**The task**
Starting at the line that holds "BLOCK_CACHE_ADD_REDUNDANT => 22" and stopping at the line that holds "COMPACT_WRITE_BYTES => 89", restate the records below word for word, with both of those lines included.
** Opening Source data block **
(** ** Tickers and histograms *)

Inductive Tickers :=
| BLOCK_CACHE_MISS | BLOCK_CACHE_HIT | BLOCK_CACHE_ADD | BLOCK_CACHE_ADD_FAILURES | BLOCK_CACHE_INDEX_MISS
| BLOCK_CACHE_INDEX_HIT | BLOCK_CACHE_INDEX_ADD | BLOCK_CACHE_INDEX_BYTES_INSERT | BLOCK_CACHE_FILTER_MISS
| BLOCK_CACHE_FILTER_HIT | BLOCK_CACHE_FILTER_ADD | BLOCK_CACHE_FILTER_BYTES_INSERT | BLOCK_CACHE_DATA_MISS
| BLOCK_CACHE_DATA_HIT | BLOCK_CACHE_DATA_ADD | BLOCK_CACHE_DATA_BYTES_INSERT | BLOCK_CACHE_BYTES_READ
| BLOCK_CACHE_BYTES_WRITE | BLOCK_CACHE_COMPRESSION_DICT_MISS | BLOCK_CACHE_COMPRESSION_DICT_HIT
| BLOCK_CACHE_COMPRESSION_DICT_ADD | BLOCK_CACHE_COMPRESSION_DICT_BYTES_INSERT | BLOCK_CACHE_ADD_REDUNDANT
| BLOCK_CACHE_INDEX_ADD_REDUNDANT | BLOCK_CACHE_FILTER_ADD_REDUNDANT | BLOCK_CACHE_DATA_ADD_REDUNDANT
| BLOCK_CACHE_COMPRESSION_DICT_ADD_REDUNDANT | SECONDARY_CACHE_HITS | SECONDARY_CACHE_FILTER_HITS
| SECONDARY_CACHE_INDEX_HITS | SECONDARY_CACHE_DATA_HITS | COMPRESSED_SECONDARY_CACHE_DUMMY_HITS
| COMPRESSED_SECONDARY_CACHE_HITS | COMPRESSED_SECONDARY_CACHE_PROMOTIONS
| COMPRESSED_SECONDARY_CACHE_PROMOTION_SKIPS | BLOOM_FILTER_USEFUL | BLOOM_FILTER_FULL_POSITIVE
| BLOOM_FILTER_FULL_TRUE_POSITIVE | BLOOM_FILTER_PREFIX_CHECKED | BLOOM_FILTER_PREFIX_USEFUL
| BLOOM_FILTER_PREFIX_TRUE_POSITIVE | PERSISTENT_CACHE_HIT | PERSISTENT_CACHE_MISS | SIM_BLOCK_CACHE_HIT
| SIM_BLOCK_CACHE_MISS | MEMTABLE_HIT | MEMTABLE_MISS | GET_HIT_L0 | GET_HIT_L1 | GET_HIT_L2_AND_UP
| COMPACTION_KEY_DROP_NEWER_ENTRY | COMPACTION_KEY_DROP_OBSOLETE | COMPACTION_KEY_DROP_RANGE_DEL
| COMPACTION_KEY_DROP_USER | COMPACTION_RANGE_DEL_DROP_OBSOLETE | COMPACTION_OPTIMIZED_DEL_DROP_OBSOLETE
| COMPACTION_CANCELLED | NUMBER_KEYS_WRITTEN | NUMBER_KEYS_READ | NUMBER_KEYS_UPDATED | BYTES_WRITTEN
| BYTES_READ | NUMBER_DB_SEEK | NUMBER_DB_NEXT | NUMBER_DB_PREV | NUMBER_DB_SEEK_FOUND | NUMBER_DB_NEXT_FOUND
| NUMBER_DB_PREV_FOUND | ITER_BYTES_READ | NUMBER_ITER_SKIP | NUMBER_OF_RESEEKS_IN_ITERATION
| NO_ITERATOR_CREATED | NO_ITERATOR_DELETED | NO_FILE_OPENS | NO_FILE_ERRORS | STALL_MICROS
| DB_MUTEX_WAIT_MICROS | NUMBER_MULTIGET_CALLS | NUMBER_MULTIGET_KEYS_READ | NUMBER_MULTIGET_BYTES_READ
| NUMBER_MULTIGET_KEYS_FOUND | NUMBER_MERGE_FAILURES | GET_UPDATES_SINCE_CALLS | WAL_FILE_SYNCED
| WAL_FILE_BYTES | WRITE_DONE_BY_SELF | WRITE_DONE_BY_OTHER | WRITE_WITH_WAL | COMPACT_READ_BYTES
| COMPACT_WRITE_BYTES | FLUSH_WRITE_BYTES | COMPACT_READ_BYTES_MARKED | COMPACT_READ_BYTES_PERIODIC
| COMPACT_READ_BYTES_TTL | COMPACT_WRITE_BYTES_MARKED | COMPACT_WRITE_BYTES_PERIODIC | COMPACT_WRITE_BYTES_TTL
| NUMBER_DIRECT_LOAD_TABLE_PROPERTIES | NUMBER_SUPERVERSION_ACQUIRES | NUMBER_SUPERVERSION_RELEASES
| NUMBER_SUPERVERSION_CLEANUPS | NUMBER_BLOCK_COMPRESSED | NUMBER_BLOCK_DECOMPRESSED | BYTES_COMPRESSED_FROM
| BYTES_COMPRESSED_TO | BYTES_COMPRESSION_BYPASSED | BYTES_COMPRESSION_REJECTED
| NUMBER_BLOCK_COMPRESSION_BYPASSED | NUMBER_BLOCK_COMPRESSION_REJECTED | BYTES_DECOMPRESSED_FROM
| BYTES_DECOMPRESSED_TO | MERGE_OPERATION_TOTAL_TIME | FILTER_OPERATION_TOTAL_TIME | COMPACTION_CPU_TOTAL_TIME
| ROW_CACHE_HIT | ROW_CACHE_MISS | READ_AMP_ESTIMATE_USEFUL_BYTES | READ_AMP_TOTAL_READ_BYTES
| NUMBER_RATE_LIMITER_DRAINS | BLOB_DB_NUM_PUT | BLOB_DB_NUM_WRITE | BLOB_DB_NUM_GET | BLOB_DB_NUM_MULTIGET
| BLOB_DB_NUM_SEEK | BLOB_DB_NUM_NEXT | BLOB_DB_NUM_PREV | BLOB_DB_NUM_KEYS_WRITTEN | BLOB_DB_NUM_KEYS_READ
| BLOB_DB_BYTES_WRITTEN | BLOB_DB_BYTES_READ | BLOB_DB_WRITE_INLINED | BLOB_DB_WRITE_INLINED_TTL
| BLOB_DB_WRITE_BLOB | BLOB_DB_WRITE_BLOB_TTL | BLOB_DB_BLOB_FILE_BYTES_WRITTEN | BLOB_DB_BLOB_FILE_BYTES_READ
| BLOB_DB_BLOB_FILE_SYNCED | BLOB_DB_BLOB_INDEX_EXPIRED_COUNT | BLOB_DB_BLOB_INDEX_EXPIRED_SIZE
| BLOB_DB_BLOB_INDEX_EVICTED_COUNT | BLOB_DB_BLOB_INDEX_EVICTED_SIZE | BLOB_DB_GC_NUM_FILES
| BLOB_DB_GC_NUM_NEW_FILES | BLOB_DB_GC_FAILURES | BLOB_DB_GC_NUM_KEYS_RELOCATED | BLOB_DB_GC_BYTES_RELOCATED
| BLOB_DB_FIFO_NUM_FILES_EVICTED | BLOB_DB_FIFO_NUM_KEYS_EVICTED | BLOB_DB_FIFO_BYTES_EVICTED
| BLOB_DB_CACHE_MISS | BLOB_DB_CACHE_HIT | BLOB_DB_CACHE_ADD | BLOB_DB_CACHE_ADD_FAILURES
| BLOB_DB_CACHE_BYTES_READ | BLOB_DB_CACHE_BYTES_WRITE | TXN_PREPARE_MUTEX_OVERHEAD
| TXN_OLD_COMMIT_MAP_MUTEX_OVERHEAD | TXN_DUPLICATE_KEY_OVERHEAD | TXN_SNAPSHOT_MUTEX_OVERHEAD
| TXN_GET_TRY_AGAIN | FILES_MARKED_TRASH | FILES_DELETED_FROM_TRASH_QUEUE | FILES_DELETED_IMMEDIATELY
| ERROR_HANDLER_BG_ERROR_COUNT | ERROR_HANDLER_BG_IO_ERROR_COUNT | ERROR_HANDLER_BG_RETRYABLE_IO_ERROR_COUNT
| ERROR_HANDLER_AUTORESUME_COUNT | ERROR_HANDLER_AUTORESUME_RETRY_TOTAL_COUNT
| ERROR_HANDLER_AUTORESUME_SUCCESS_COUNT | MEMTABLE_PAYLOAD_BYTES_AT_FLUSH | MEMTABLE_GARBAGE_BYTES_AT_FLUSH
| VERIFY_CHECKSUM_READ_BYTES | BACKUP_READ_BYTES | BACKUP_WRITE_BYTES | REMOTE_COMPACT_READ_BYTES
| REMOTE_COMPACT_WRITE_BYTES | HOT_FILE_READ_BYTES | WARM_FILE_READ_BYTES | COLD_FILE_READ_BYTES
| HOT_FILE_READ_COUNT | WARM_FILE_READ_COUNT | COLD_FILE_READ_COUNT | LAST_LEVEL_READ_BYTES
| LAST_LEVEL_READ_COUNT | NON_LAST_LEVEL_READ_BYTES | NON_LAST_LEVEL_READ_COUNT | LAST_LEVEL_SEEK_FILTERED
| LAST_LEVEL_SEEK_FILTER_MATCH | LAST_LEVEL_SEEK_DATA | LAST_LEVEL_SEEK_DATA_USEFUL_NO_FILTER
| LAST_LEVEL_SEEK_DATA_USEFUL_FILTER_MATCH | NON_LAST_LEVEL_SEEK_FILTERED | NON_LAST_LEVEL_SEEK_FILTER_MATCH
| NON_LAST_LEVEL_SEEK_DATA | NON_LAST_LEVEL_SEEK_DATA_USEFUL_NO_FILTER
| NON_LAST_LEVEL_SEEK_DATA_USEFUL_FILTER_MATCH | BLOCK_CHECKSUM_COMPUTE_COUNT | BLOCK_CHECKSUM_MISMATCH_COUNT
| MULTIGET_COROUTINE_COUNT | READ_ASYNC_MICROS | ASYNC_READ_ERROR_COUNT | TABLE_OPEN_PREFETCH_TAIL_MISS
| TABLE_OPEN_PREFETCH_TAIL_HIT | TIMESTAMP_FILTER_TABLE_CHECKED | TIMESTAMP_FILTER_TABLE_FILTERED
| READAHEAD_TRIMMED | FIFO_MAX_SIZE_COMPACTIONS | FIFO_TTL_COMPACTIONS | FIFO_CHANGE_TEMPERATURE_COMPACTIONS
| PREFETCH_BYTES | PREFETCH_BYTES_USEFUL | PREFETCH_HITS | SST_FOOTER_CORRUPTION_COUNT
| FILE_READ_CORRUPTION_RETRY_COUNT | FILE_READ_CORRUPTION_RETRY_SUCCESS_COUNT | NUMBER_WBWI_INGEST
| TICKER_ENUM_MAX.
Definition Tickers_value (x : Tickers) : Z :=
  match x with
  | BLOCK_CACHE_MISS => 0 | BLOCK_CACHE_HIT => 1 | BLOCK_CACHE_ADD => 2 | BLOCK_CACHE_ADD_FAILURES => 3
  | BLOCK_CACHE_INDEX_MISS => 4 | BLOCK_CACHE_INDEX_HIT => 5 | BLOCK_CACHE_INDEX_ADD => 6
  | BLOCK_CACHE_INDEX_BYTES_INSERT => 7 | BLOCK_CACHE_FILTER_MISS => 8 | BLOCK_CACHE_FILTER_HIT => 9
  | BLOCK_CACHE_FILTER_ADD => 10 | BLOCK_CACHE_FILTER_BYTES_INSERT => 11 | BLOCK_CACHE_DATA_MISS => 12
  | BLOCK_CACHE_DATA_HIT => 13 | BLOCK_CACHE_DATA_ADD => 14 | BLOCK_CACHE_DATA_BYTES_INSERT => 15
  | BLOCK_CACHE_BYTES_READ => 16 | BLOCK_CACHE_BYTES_WRITE => 17 | BLOCK_CACHE_COMPRESSION_DICT_MISS => 18
  | BLOCK_CACHE_COMPRESSION_DICT_HIT => 19 | BLOCK_CACHE_COMPRESSION_DICT_ADD => 20
  | BLOCK_CACHE_COMPRESSION_DICT_BYTES_INSERT => 21 | BLOCK_CACHE_ADD_REDUNDANT => 22
  | BLOCK_CACHE_INDEX_ADD_REDUNDANT => 23 | BLOCK_CACHE_FILTER_ADD_REDUNDANT => 24
  | BLOCK_CACHE_DATA_ADD_REDUNDANT => 25 | BLOCK_CACHE_COMPRESSION_DICT_ADD_REDUNDANT => 26
  | SECONDARY_CACHE_HITS => 27 | SECONDARY_CACHE_FILTER_HITS => 28 | SECONDARY_CACHE_INDEX_HITS => 29
  | SECONDARY_CACHE_DATA_HITS => 30 | COMPRESSED_SECONDARY_CACHE_DUMMY_HITS => 31
  | COMPRESSED_SECONDARY_CACHE_HITS => 32 | COMPRESSED_SECONDARY_CACHE_PROMOTIONS => 33
  | COMPRESSED_SECONDARY_CACHE_PROMOTION_SKIPS => 34 | BLOOM_FILTER_USEFUL => 35
  | BLOOM_FILTER_FULL_POSITIVE => 36 | BLOOM_FILTER_FULL_TRUE_POSITIVE => 37 | BLOOM_FILTER_PREFIX_CHECKED => 38
  | BLOOM_FILTER_PREFIX_USEFUL => 39 | BLOOM_FILTER_PREFIX_TRUE_POSITIVE => 40 | PERSISTENT_CACHE_HIT => 41
  | PERSISTENT_CACHE_MISS => 42 | SIM_BLOCK_CACHE_HIT => 43 | SIM_BLOCK_CACHE_MISS => 44 | MEMTABLE_HIT => 45
  | MEMTABLE_MISS => 46 | GET_HIT_L0 => 47 | GET_HIT_L1 => 48 | GET_HIT_L2_AND_UP => 49
  | COMPACTION_KEY_DROP_NEWER_ENTRY => 50 | COMPACTION_KEY_DROP_OBSOLETE => 51
  | COMPACTION_KEY_DROP_RANGE_DEL => 52 | COMPACTION_KEY_DROP_USER => 53
  | COMPACTION_RANGE_DEL_DROP_OBSOLETE => 54 | COMPACTION_OPTIMIZED_DEL_DROP_OBSOLETE => 55
  | COMPACTION_CANCELLED => 56 | NUMBER_KEYS_WRITTEN => 57 | NUMBER_KEYS_READ => 58 | NUMBER_KEYS_UPDATED => 59
  | BYTES_WRITTEN => 60 | BYTES_READ => 61 | NUMBER_DB_SEEK => 62 | NUMBER_DB_NEXT => 63 | NUMBER_DB_PREV => 64
  | NUMBER_DB_SEEK_FOUND => 65 | NUMBER_DB_NEXT_FOUND => 66 | NUMBER_DB_PREV_FOUND => 67 | ITER_BYTES_READ => 68
  | NUMBER_ITER_SKIP => 69 | NUMBER_OF_RESEEKS_IN_ITERATION => 70 | NO_ITERATOR_CREATED => 71
  | NO_ITERATOR_DELETED => 72 | NO_FILE_OPENS => 73 | NO_FILE_ERRORS => 74 | STALL_MICROS => 75
  | DB_MUTEX_WAIT_MICROS => 76 | NUMBER_MULTIGET_CALLS => 77 | NUMBER_MULTIGET_KEYS_READ => 78
  | NUMBER_MULTIGET_BYTES_READ => 79 | NUMBER_MULTIGET_KEYS_FOUND => 80 | NUMBER_MERGE_FAILURES => 81
  | GET_UPDATES_SINCE_CALLS => 82 | WAL_FILE_SYNCED => 83 | WAL_FILE_BYTES => 84 | WRITE_DONE_BY_SELF => 85
  | WRITE_DONE_BY_OTHER => 86 | WRITE_WITH_WAL => 87 | COMPACT_READ_BYTES => 88 | COMPACT_WRITE_BYTES => 89
  | FLUSH_WRITE_BYTES => 90 | COMPACT_READ_BYTES_MARKED => 91 | COMPACT_READ_BYTES_PERIODIC => 92
  | COMPACT_READ_BYTES_TTL => 93 | COMPACT_WRITE_BYTES_MARKED => 94 | COMPACT_WRITE_BYTES_PERIODIC => 95
  | COMPACT_WRITE_BYTES_TTL => 96 | NUMBER_DIRECT_LOAD_TABLE_PROPERTIES => 97
  | NUMBER_SUPERVERSION_ACQUIRES => 98 | NUMBER_SUPERVERSION_RELEASES => 99
  | NUMBER_SUPERVERSION_CLEANUPS => 100 | NUMBER_BLOCK_COMPRESSED => 101 | NUMBER_BLOCK_DECOMPRESSED => 102
  | BYTES_COMPRESSED_FROM => 103 | BYTES_COMPRESSED_TO => 104 | BYTES_COMPRESSION_BYPASSED => 105
  | BYTES_COMPRESSION_REJECTED => 106 | NUMBER_BLOCK_COMPRESSION_BYPASSED => 107
  | NUMBER_BLOCK_COMPRESSION_REJECTED => 108 | BYTES_DECOMPRESSED_FROM => 109 | BYTES_DECOMPRESSED_TO => 110
  | MERGE_OPERATION_TOTAL_TIME => 111 | FILTER_OPERATION_TOTAL_TIME => 112 | COMPACTION_CPU_TOTAL_TIME => 113
  | ROW_CACHE_HIT => 114 | ROW_CACHE_MISS => 115 | READ_AMP_ESTIMATE_USEFUL_BYTES => 116
  | READ_AMP_TOTAL_READ_BYTES => 117 | NUMBER_RATE_LIMITER_DRAINS => 118 | BLOB_DB_NUM_PUT => 119
  | BLOB_DB_NUM_WRITE => 120 | BLOB_DB_NUM_GET => 121 | BLOB_DB_NUM_MULTIGET => 122 | BLOB_DB_NUM_SEEK => 123
  | BLOB_DB_NUM_NEXT => 124 | BLOB_DB_NUM_PREV => 125 | BLOB_DB_NUM_KEYS_WRITTEN => 126
  | BLOB_DB_NUM_KEYS_READ => 127 | BLOB_DB_BYTES_WRITTEN => 128 | BLOB_DB_BYTES_READ => 129
  | BLOB_DB_WRITE_INLINED => 130 | BLOB_DB_WRITE_INLINED_TTL => 131 | BLOB_DB_WRITE_BLOB => 132
  | BLOB_DB_WRITE_BLOB_TTL => 133 | BLOB_DB_BLOB_FILE_BYTES_WRITTEN => 134 | BLOB_DB_BLOB_FILE_BYTES_READ => 135
  | BLOB_DB_BLOB_FILE_SYNCED => 136 | BLOB_DB_BLOB_INDEX_EXPIRED_COUNT => 137
  | BLOB_DB_BLOB_INDEX_EXPIRED_SIZE => 138 | BLOB_DB_BLOB_INDEX_EVICTED_COUNT => 139
  | BLOB_DB_BLOB_INDEX_EVICTED_SIZE => 140 | BLOB_DB_GC_NUM_FILES => 141 | BLOB_DB_GC_NUM_NEW_FILES => 142
  | BLOB_DB_GC_FAILURES => 143 | BLOB_DB_GC_NUM_KEYS_RELOCATED => 144 | BLOB_DB_GC_BYTES_RELOCATED => 145
  | BLOB_DB_FIFO_NUM_FILES_EVICTED => 146 | BLOB_DB_FIFO_NUM_KEYS_EVICTED => 147
  | BLOB_DB_FIFO_BYTES_EVICTED => 148 | BLOB_DB_CACHE_MISS => 149 | BLOB_DB_CACHE_HIT => 150
  | BLOB_DB_CACHE_ADD => 151 | BLOB_DB_CACHE_ADD_FAILURES => 152 | BLOB_DB_CACHE_BYTES_READ => 153
  | BLOB_DB_CACHE_BYTES_WRITE => 154 | TXN_PREPARE_MUTEX_OVERHEAD => 155
  | TXN_OLD_COMMIT_MAP_MUTEX_OVERHEAD => 156 | TXN_DUPLICATE_KEY_OVERHEAD => 157
  | TXN_SNAPSHOT_MUTEX_OVERHEAD => 158 | TXN_GET_TRY_AGAIN => 159 | FILES_MARKED_TRASH => 160
  | FILES_DELETED_FROM_TRASH_QUEUE => 161 | FILES_DELETED_IMMEDIATELY => 162
  | ERROR_HANDLER_BG_ERROR_COUNT => 163 | ERROR_HANDLER_BG_IO_ERROR_COUNT => 164
  | ERROR_HANDLER_BG_RETRYABLE_IO_ERROR_COUNT => 165 | ERROR_HANDLER_AUTORESUME_COUNT => 166
  | ERROR_HANDLER_AUTORESUME_RETRY_TOTAL_COUNT => 167 | ERROR_HANDLER_AUTORESUME_SUCCESS_COUNT => 168
  | MEMTABLE_PAYLOAD_BYTES_AT_FLUSH => 169 | MEMTABLE_GARBAGE_BYTES_AT_FLUSH => 170
  | VERIFY_CHECKSUM_READ_BYTES => 171 | BACKUP_READ_BYTES => 172 | BACKUP_WRITE_BYTES => 173
  | REMOTE_COMPACT_READ_BYTES => 174 | REMOTE_COMPACT_WRITE_BYTES => 175 | HOT_FILE_READ_BYTES => 176
  | WARM_FILE_READ_BYTES => 177 | COLD_FILE_READ_BYTES => 178 | HOT_FILE_READ_COUNT => 179
  | WARM_FILE_READ_COUNT => 180 | COLD_FILE_READ_COUNT => 181 | LAST_LEVEL_READ_BYTES => 182
  | LAST_LEVEL_READ_COUNT => 183 | NON_LAST_LEVEL_READ_BYTES => 184 | NON_LAST_LEVEL_READ_COUNT => 185
  | LAST_LEVEL_SEEK_FILTERED => 186 | LAST_LEVEL_SEEK_FILTER_MATCH => 187 | LAST_LEVEL_SEEK_DATA => 188
  | LAST_LEVEL_SEEK_DATA_USEFUL_NO_FILTER => 189 | LAST_LEVEL_SEEK_DATA_USEFUL_FILTER_MATCH => 190
  | NON_LAST_LEVEL_SEEK_FILTERED => 191 | NON_LAST_LEVEL_SEEK_FILTER_MATCH => 192
  | NON_LAST_LEVEL_SEEK_DATA => 193 | NON_LAST_LEVEL_SEEK_DATA_USEFUL_NO_FILTER => 194
  | NON_LAST_LEVEL_SEEK_DATA_USEFUL_FILTER_MATCH => 195 | BLOCK_CHECKSUM_COMPUTE_COUNT => 196
  | BLOCK_CHECKSUM_MISMATCH_COUNT => 197 | MULTIGET_COROUTINE_COUNT => 198 | READ_ASYNC_MICROS => 199
  | ASYNC_READ_ERROR_COUNT => 200 | TABLE_OPEN_PREFETCH_TAIL_MISS => 201 | TABLE_OPEN_PREFETCH_TAIL_HIT => 202
  | TIMESTAMP_FILTER_TABLE_CHECKED => 203 | TIMESTAMP_FILTER_TABLE_FILTERED => 204 | READAHEAD_TRIMMED => 205
  | FIFO_MAX_SIZE_COMPACTIONS => 206 | FIFO_TTL_COMPACTIONS => 207 | FIFO_CHANGE_TEMPERATURE_COMPACTIONS => 208
  | PREFETCH_BYTES => 209 | PREFETCH_BYTES_USEFUL => 210 | PREFETCH_HITS => 211
  | SST_FOOTER_CORRUPTION_COUNT => 212 | FILE_READ_CORRUPTION_RETRY_COUNT => 213
  | FILE_READ_CORRUPTION_RETRY_SUCCESS_COUNT => 214 | NUMBER_WBWI_INGEST => 215 | TICKER_ENUM_MAX => 216
  end.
** Closing Source data block **
**Solution to the exercise**
  | BLOCK_CACHE_COMPRESSION_DICT_BYTES_INSERT => 21 | BLOCK_CACHE_ADD_REDUNDANT => 22
  | BLOCK_CACHE_INDEX_ADD_REDUNDANT => 23 | BLOCK_CACHE_FILTER_ADD_REDUNDANT => 24
  | BLOCK_CACHE_DATA_ADD_REDUNDANT => 25 | BLOCK_CACHE_COMPRESSION_DICT_ADD_REDUNDANT => 26
  | SECONDARY_CACHE_HITS => 27 | SECONDARY_CACHE_FILTER_HITS => 28 | SECONDARY_CACHE_INDEX_HITS => 29
  | SECONDARY_CACHE_DATA_HITS => 30 | COMPRESSED_SECONDARY_CACHE_DUMMY_HITS => 31
  | COMPRESSED_SECONDARY_CACHE_HITS => 32 | COMPRESSED_SECONDARY_CACHE_PROMOTIONS => 33
  | COMPRESSED_SECONDARY_CACHE_PROMOTION_SKIPS => 34 | BLOOM_FILTER_USEFUL => 35
  | BLOOM_FILTER_FULL_POSITIVE => 36 | BLOOM_FILTER_FULL_TRUE_POSITIVE => 37 | BLOOM_FILTER_PREFIX_CHECKED => 38
  | BLOOM_FILTER_PREFIX_USEFUL => 39 | BLOOM_FILTER_PREFIX_TRUE_POSITIVE => 40 | PERSISTENT_CACHE_HIT => 41
  | PERSISTENT_CACHE_MISS => 42 | SIM_BLOCK_CACHE_HIT => 43 | SIM_BLOCK_CACHE_MISS => 44 | MEMTABLE_HIT => 45
  | MEMTABLE_MISS => 46 | GET_HIT_L0 => 47 | GET_HIT_L1 => 48 | GET_HIT_L2_AND_UP => 49
  | COMPACTION_KEY_DROP_NEWER_ENTRY => 50 | COMPACTION_KEY_DROP_OBSOLETE => 51
  | COMPACTION_KEY_DROP_RANGE_DEL => 52 | COMPACTION_KEY_DROP_USER => 53
  | COMPACTION_RANGE_DEL_DROP_OBSOLETE => 54 | COMPACTION_OPTIMIZED_DEL_DROP_OBSOLETE => 55
  | COMPACTION_CANCELLED => 56 | NUMBER_KEYS_WRITTEN => 57 | NUMBER_KEYS_READ => 58 | NUMBER_KEYS_UPDATED => 59
  | BYTES_WRITTEN => 60 | BYTES_READ => 61 | NUMBER_DB_SEEK => 62 | NUMBER_DB_NEXT => 63 | NUMBER_DB_PREV => 64
  | NUMBER_DB_SEEK_FOUND => 65 | NUMBER_DB_NEXT_FOUND => 66 | NUMBER_DB_PREV_FOUND => 67 | ITER_BYTES_READ => 68
  | NUMBER_ITER_SKIP => 69 | NUMBER_OF_RESEEKS_IN_ITERATION => 70 | NO_ITERATOR_CREATED => 71
  | NO_ITERATOR_DELETED => 72 | NO_FILE_OPENS => 73 | NO_FILE_ERRORS => 74 | STALL_MICROS => 75
  | DB_MUTEX_WAIT_MICROS => 76 | NUMBER_MULTIGET_CALLS => 77 | NUMBER_MULTIGET_KEYS_READ => 78
  | NUMBER_MULTIGET_BYTES_READ => 79 | NUMBER_MULTIGET_KEYS_FOUND => 80 | NUMBER_MERGE_FAILURES => 81
  | GET_UPDATES_SINCE_CALLS => 82 | WAL_FILE_SYNCED => 83 | WAL_FILE_BYTES => 84 | WRITE_DONE_BY_SELF => 85
  | WRITE_DONE_BY_OTHER => 86 | WRITE_WITH_WAL => 87 | COMPACT_READ_BYTES => 88 | COMPACT_WRITE_BYTES => 89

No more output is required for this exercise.